Monday, April 20, 2009

Carrie Buck: Someone Who Matters

One of the stories that Jonathan Mooney tells in his book, The Short Bus: A Journey Beyond Normal, is that of Carrie Buck. Buck is not someone that he talks to, but a significant figure in history. While Mooney is traveling through Virginia, he attempts to find the state memorial to Buck, but finds out that it is not included in the guidebook of state monuments and that the staff at the historical information center have no clue about its location. This is not surprising; I don’t think very many people know about her. I know I didn’t. Another important lesson rarely included in history class.

Remember our unfortunate history related to how we treated those with cognitive disabilities? We had the sad unfortunate mistreatment at places like Willowbrook, but Buck depicts another, related, but slightly different area of our history – eugenics. This movement sought to eliminate people who were considered “defective.” Think this only happened in other countries and not here? Wrong. This movement was founded in Darwinism and sought to eliminate reproduction of such individuals, including those with developmental disabilities. Mooney points out that at one time there were eugenics departments at many US universities.
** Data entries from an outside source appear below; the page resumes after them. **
(** [it.seen[relativepath]]: a missing key reads as [false]. *)
Definition is_seen (it : zipseen) (relativepath : string) : bool :=
  default false (seen it !! relativepath).


(** [func (it zipseen) Ignore(relativepath string)] *)
Definition Ignore (it : zipseen) (relativepath : string) : zipseen :=
  {| written := written it; seen := <[relativepath := true]> (seen it) |}.

(** [os.Open(fullpath)]: the file at the path, if there is one. *)
Definition Open (disk : fsys) (fullpath : string) : option node :=
  disk !! fullpath.

(** [func (it zipseen) Add(fullpath, relativepath string) (err error)] *)
Definition Add (env : Env) (disk : fsys) (it : zipseen)
    (fullpath relativepath : string) : option string * zipseen :=
  if is_seen it relativepath then (None, it)
  else
    let marked := <[relativepath := true]> (seen it) in
    match Open disk fullpath with
    | None =>
        (Some ("Could not open: " +:+ quoted fullpath +:+ " -> no such file"),
         {| written := written it; seen := marked |})
    | Some source =>
        match ZipCreate_err env relativepath with
        | Some err =>
            (Some ("Could not create: " +:+ quoted relativepath +:+ " -> " +:+ err),
             {| written := written it; seen := marked |})
        | None =>
            match source, Copy_err env fullpath relativepath with
            | Folder, _ =>
                (Some ("Copy failure: " +:+ quoted fullpath +:+ " -> "
                       +:+ quoted relativepath +:+ " -> is a directory"),
                 {| written := (written it ++ [ {| entry_name := relativepath;
                                                  entry_data := None |} ])%list;
                    seen := marked |})
            | _, Some err =>
                (Some ("Copy failure: " +:+ quoted fullpath +:+ " -> "
                       +:+ quoted relativepath +:+ " -> " +:+ err),
                 {| written := (written it ++ [ {| entry_name := relativepath;
                                                  entry_data := None |} ])%list;
                    seen := marked |})
            | _, None =>
                (None,
                 {| written := (written it ++ [ {| entry_name := relativepath;
                                                  entry_data := Some source |} ])%list;
                    seen := marked |})
            end
        end
    end.

(** What a traversal [fs.Treetop(visitor)] over a zip sink answers: the
    error it returns and the sink after it. *)
Definition zip_visit : Type := Root -> zipseen -> option string * zipseen.

(** Modelled from the spec: [fs.Treetop(ZipIgnore(it, fs, zipper))] marks
    the archive-relative path of every object the catalog refers to as
    seen, without writing. *)
Definition TreetopZipIgnore (cfg : Common) : zip_visit :=
  fun fs zipper =>
    (None,
     fold_left
       (fun sink digest =>
          match Rel (HololibLocation cfg) (ExactLocation cfg digest) with
          | Some relative => Ignore sink relative
          | None => sink
          end)
       (refs fs) zipper).

(** The objects of a list of digests added to the sink, first digest
    first, up to the first error. *)
Fixpoint add_objects (cfg : Common) (env : Env) (disk : fsys)
    (digests : list string) (sink : zipseen) : option string * zipseen :=
  match digests with
  | [] => (None, sink)
  | digest :: rest =>
      let location := ExactLocation cfg digest in
      match Rel (HololibLocation cfg) location with
      | None => (Some ("Relative path error: " +:+ location), sink)
      | Some relative =>
          match Add env disk sink location relative with
          | (Some err, sink') => (Some err, sink')
          | (None, sink') => add_objects cfg env disk rest sink'
          end
      end
  end.

(** Modelled from the spec: [fs.Treetop(ZipRoot(it, fs, zipper))] writes
    each object the catalog refers to under its archive-relative path,
    skipping those already seen. *)
Definition TreetopZipRoot (cfg : Common) (env : Env) (disk : fsys) : zip_visit :=
  fun fs zipper => add_objects cfg env disk (refs fs) zipper.

(** *** Export *)

(** The first loop of [Export], over the known catalogs. *)
Fixpoint export_known (cfg : Common) (env : Env) (disk : fsys)
    (ignore : zip_visit) (known : list string) (zipper : zipseen)
  : outcome unit * zipseen :=
  match known with
  | [] => (Return tt, zipper)
  | name :: rest =>
      let catalog := Join (HololibCatalogLocation cfg) name in
      match NewRoot env "." with
      | (Some err, _) =>
          (Fail ("Could not create root location -> " +:+ err +:+ "."), zipper)
      | (None, fs) =>
          match LoadFrom disk fs catalog with
          | (Some _, _) => export_known cfg env disk ignore rest zipper
          | (None, fs') =>
              match ignore fs' zipper with
              | (Some err, zipper') =>
                  (Fail ("Could not ignore catalog " +:+ catalog +:+ " -> "
                         +:+ err +:+ "."), zipper')
              | (None, zipper') =>
                  export_known cfg env disk ignore rest zipper'
              end
          end
      end
  end.

(** The second loop of [Export], over the catalogs to export; the value
    returned is the flag [exported] after the loop. *)
Fixpoint export_catalogs (cfg : Common) (env : Env) (disk : fsys)
    (root : zip_visit) (catalogs : list string) (zipper : zipseen)
    (exported : bool) : outcome bool * zipseen :=
  match catalogs with
  | [] => (Return exported, zipper)
  | name :: rest =>
      let catalog := Join (HololibCatalogLocation cfg) name in
      match NewRoot env "." with
      | (Some err, _) =>
          (Fail ("Could not create root location -> " +:+ err +:+ "."), zipper)
      | (None, fs) =>
          match LoadFrom disk fs catalog with
          | (Some err, _) =>
              (Fail ("Could not load catalog from " +:+ catalog +:+ " -> "
                     +:+ err +:+ "."), zipper)
          | (None, fs') =>
              match root fs' zipper with
              | (Some err, zipper') =>
                  (Fail ("Could not zip catalog " +:+ catalog +:+ " -> "
                         +:+ err +:+ "."), zipper')
              | (None, zipper') =>
                  match Rel (HololibLocation cfg) catalog with
                  | None =>
                      (Fail "Could not get relative location for catalog -> Rel: cannot make relative.",
                       zipper')
                  | Some relative =>
                      match Add env disk zipper' catalog relative with
                      | (Some err, zipper'') =>
                          (Fail ("Could not add catalog to zip -> " +:+ err +:+ "."),
                           zipper'')
                      | (None, zipper'') =>
                          export_catalogs cfg env disk root rest zipper'' true
                      end
                  end
              end
          end
      end
  end.

(** The error [Export] fails with when nothing was exported. *)
Definition nothing_to_export : string :=
  "None of given catalogs were available for export!".

(** [func (it *hololib) Export(catalogs, known []string, archive string)
    (err error)], with the two traversals it starts as parameters. The
    result is the error returned and the zip writer as [Export] leaves it. *)
Definition Export (cfg : Common) (env : Env) (disk : fsys)
    (ignore root : zip_visit) (catalogs known : list string)
    (archive : string) : outcome unit * zipseen :=
  match Create_err env archive with
  | Some _ =>
      (Fail ("Could not create archive " +:+ quoted archive +:+ "."), new_zipseen)
  | None =>
      let zipper := new_zipseen in
      match export_known cfg env disk ignore known zipper with
      | (Fail msg, zipper') => (Fail msg, zipper')
      | (Panic msg, zipper') => (Panic msg, zipper')
      | (Return _, zipper') =>
          match export_catalogs cfg env disk root catalogs zipper' false with
          | (Fail msg, zipper'') => (Fail msg, zipper'')
          | (Panic msg, zipper'') => (Panic msg, zipper'')
          | (Return exported, zipper'') =>
              if negb exported
              then (Fail nothing_to_export, zipper'')
              else (Return tt, zipper'')
          end
      end
  end.

(** [Export] as the library runs it, with [ZipIgnore] and [ZipRoot]. *)
Definition ExportArchive (cfg : Common) (env : Env) (disk : fsys)
    (catalogs known : list string) (archive : string)
  : outcome unit * zipseen :=
  Export cfg env disk (TreetopZipIgnore cfg) (TreetopZipRoot cfg env disk)
    catalogs known archive.

(** *** What an export is about *)

(** The catalog of the given name as [Export] loads it, if it loads. *)
Definition load_catalog (cfg : Common) (disk : fsys) (name : string) : option Root :=
  match LoadFrom disk (empty_root ".") (Join (HololibCatalogLocation cfg) name) with
  | (None, fs) => Some fs
  | (Some _, _) => None
  end.
Lemma get_args_other_role_witness :
  let msg := Msg.mk "oneway" [VField 1 1 (VInt 3)] in
  Msg.type msg ≠ "call" ∧ Msg.type msg ≠ "reply" ∧
  Function.get_args_try Sample.ping msg = Ok None ∧
  Function.get_args Sample.ping msg = Ok (VList [VField 1 1 (VInt 3)]).
Proof.
  intros msg.
  assert (Hc : Msg.type msg ≠ "call") by (simpl; congruence).
  assert (Hr : Msg.type msg ≠ "reply") by (simpl; congruence).
  split; [exact Hc|]. split; [exact Hr|].
  exact (get_args_other_role Sample.ping msg Hc Hr).
Defined.

(** ** The catalogue *)

(** C8: of two functions with the same name the one later in the list is
    the one [get_function] returns, and a name that no function of the list
    carries gives [None]. *)
Theorem get_function_last_wins (functions : list Function.t) :
  (∀ l1 f1 l2 f2 l3,
     functions = l1 ++ f1 :: l2 ++ f2 :: l3 →
     Function.name f1 = Function.name f2 →
     Function.name f2 ∉ Function.name <$> l3 →
     Idl.get_function (Idl.mk functions) (Function.name f1) = Some f2) ∧
  (∀ name,
     name ∉ Function.name <$> functions →
     Idl.get_function (Idl.mk functions) name = None).
Proof.
  unfold Idl.get_function, Idl.functions_by_name; simpl. split.
  - intros l1 f1 l2 f2 l3 -> Hn Hl3. rewrite dict_of_lookup, Hn.
    rewrite filter_app, filter_cons, decide_True by done.
    rewrite filter_app, filter_cons, decide_True by done.
    rewrite (filter_nil_not_elem Function.name l3) by done.
    by rewrite last_app, app_comm_cons, last_snoc.
  - intros name Hname. rewrite dict_of_lookup.
    by rewrite filter_nil_not_elem.
Qed.

Lemma get_function_last_wins_witness :
  Idl.get_function (Idl.mk [Sample.add; Sample.ping; Sample.add']) "add"
    = Some Sample.add' ∧
  Idl.get_function (Idl.mk [Sample.add; Sample.ping; Sample.add']) "sub"
    = None.
Proof.
  split.
  - apply (proj1 (get_function_last_wins
                    [Sample.add; Sample.ping; Sample.add'])
             [] Sample.add [Sample.ping] Sample.add' []);
      [reflexivity | reflexivity | apply not_elem_of_nil].
  - apply (proj2 (get_function_last_wins
                    [Sample.add; Sample.ping; Sample.add']) "sub").
    simpl. rewrite !not_elem_of_cons.
    repeat split; try congruence. apply not_elem_of_nil.
Defined.

(** ** Enumerations *)

(** C5: when the declared tags are pairwise distinct, decoding the tag of a
    declared label gives that label; decoding an integer that is no declared
    tag raises [KeyError]. *)
Theorem enum_parse_left_inverse (name : string) (values : list (string * Z)) :
  NoDup values.*2 →
  (∀ label tag, (label, tag) ∈ values →
     parse (TEnum name values) (VInt tag) = Ok (VStr label)) ∧
  (∀ z, z ∉ values.*2 → parse (TEnum name values) (VInt z) = Raise KeyError).
Proof.
  intros Hnd. simpl. unfold Enum_parse. simpl. split.
  - intros label tag Hin. rewrite names_by_tags_lookup.
    by rewrite (filter_key_NoDup snd values (label, tag)).
  - intros z Hz. rewrite names_by_tags_lookup.
    by rewrite (filter_nil_not_elem snd).
Qed.

Lemma enum_parse_left_inverse_witness :
  NoDup [("RED", 1); ("GREEN", 2)].*2 ∧
  parse Sample.Color (VInt 2) = Ok (VStr "GREEN") ∧
  parse Sample.Color (VInt 3) = Raise KeyError.
Proof.
  assert (Hnd : NoDup [("RED", 1); ("GREEN", 2)].*2).
  { simpl. repeat constructor; rewrite ?not_elem_of_cons;
      repeat split; try lia; apply not_elem_of_nil. }
  split; [exact Hnd|]. split.
  - apply (proj1 (enum_parse_left_inverse "Color" _ Hnd) "GREEN" 2).
    simpl. rewrite !elem_of_cons. auto.
  - apply (proj2 (enum_parse_left_inverse "Color" _ Hnd) 3).
    simpl. rewrite !not_elem_of_cons.
    repeat split; try lia. apply not_elem_of_nil.
Defined.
In addition, at one point 28 states had involuntary sterilization laws for those in state-run institutions for the “insane, epileptic, and feebleminded.”

Carrie Buck was placed in a state-run institution. It was unclear what her disability was or if she even had one – although it was noted by those who interviewed her later in her life that she appeared to be of average intelligence. Buck was raped and became pregnant, and the institution – the Virginia Epileptic Colony – wanted to have her sterilized. In the meantime, Buck gave birth to a daughter. In 1927 her case reached the US Supreme Court. Here is what Mooney says about Buck’s case: “Evidence was presented that not only Carrie and her mother were feebleminded, but also her one-year-old daughter. Chief Justice Oliver Wendell Holmes wrote the majority decision that Carrie’s sterilization was constitutional because, according to Holmes, ‘three generations of imbeciles are enough.’ It was later shown that Carrie’s daughter had an average or above-average IQ. To this day, fifteen states still have laws permitting the involuntary sterilization of ‘defectives,’ although they are rarely put into practice” (p. 126).

Buck’s ability to have more children was taken from her given this law. Ironically she probably didn’t even have a cognitive disability. In addition, our definition of cognitive disability has changed since this time. In 1973, the criterion changed from those with an IQ less than one standard deviation below the mean (85) to those with IQs less than two standard deviations below the mean (70). This is a huge difference. Mooney states: “In plain English, thousands of people earlier classified as mentally retarded woke up one day and were no longer retarded” (p. 153). Think about how some of them might have been sterilized under the previous criteria.

After Mooney’s unsuccessful attempt to find Buck’s monument, he says the following: “I thought about the trip to find this invisible testimony to what was an invisible past. Eugenics was an ambitious attempt to normalize the population, to dehumanize the other: the defective, the abnormal, the person with a disability. In the disability rights movement there is a concept called ableism – the idea that our culture’s treatment of people with different cognitive and physical experiences is a form of discrimination. Inherent in the idea of ableism is that the marginalization of people who are different is a civil rights issue. Eugenics embodies one of the greatest assaults on the civil rights of people with disabilities. Ableism draws a line between acceptable and unacceptable human experience. Ableism is normalcy’s enforcer. As I left the office, I thought about what the first lobotomy patient had said after her frontal lobes were cut. This woman was hardly insane; she was reported to be moody and difficult. After the procedure, the lobotomist, Walter Freeman, looked at her and asked if she remembered what had bothered her before the operation. ‘I don’t know,’ she replied. ‘I don’t remember. It doesn’t seem to matter anymore.’ The operation was considered an unequivocal success” (p 128-129).

We should not forget Carrie Buck. This does matter.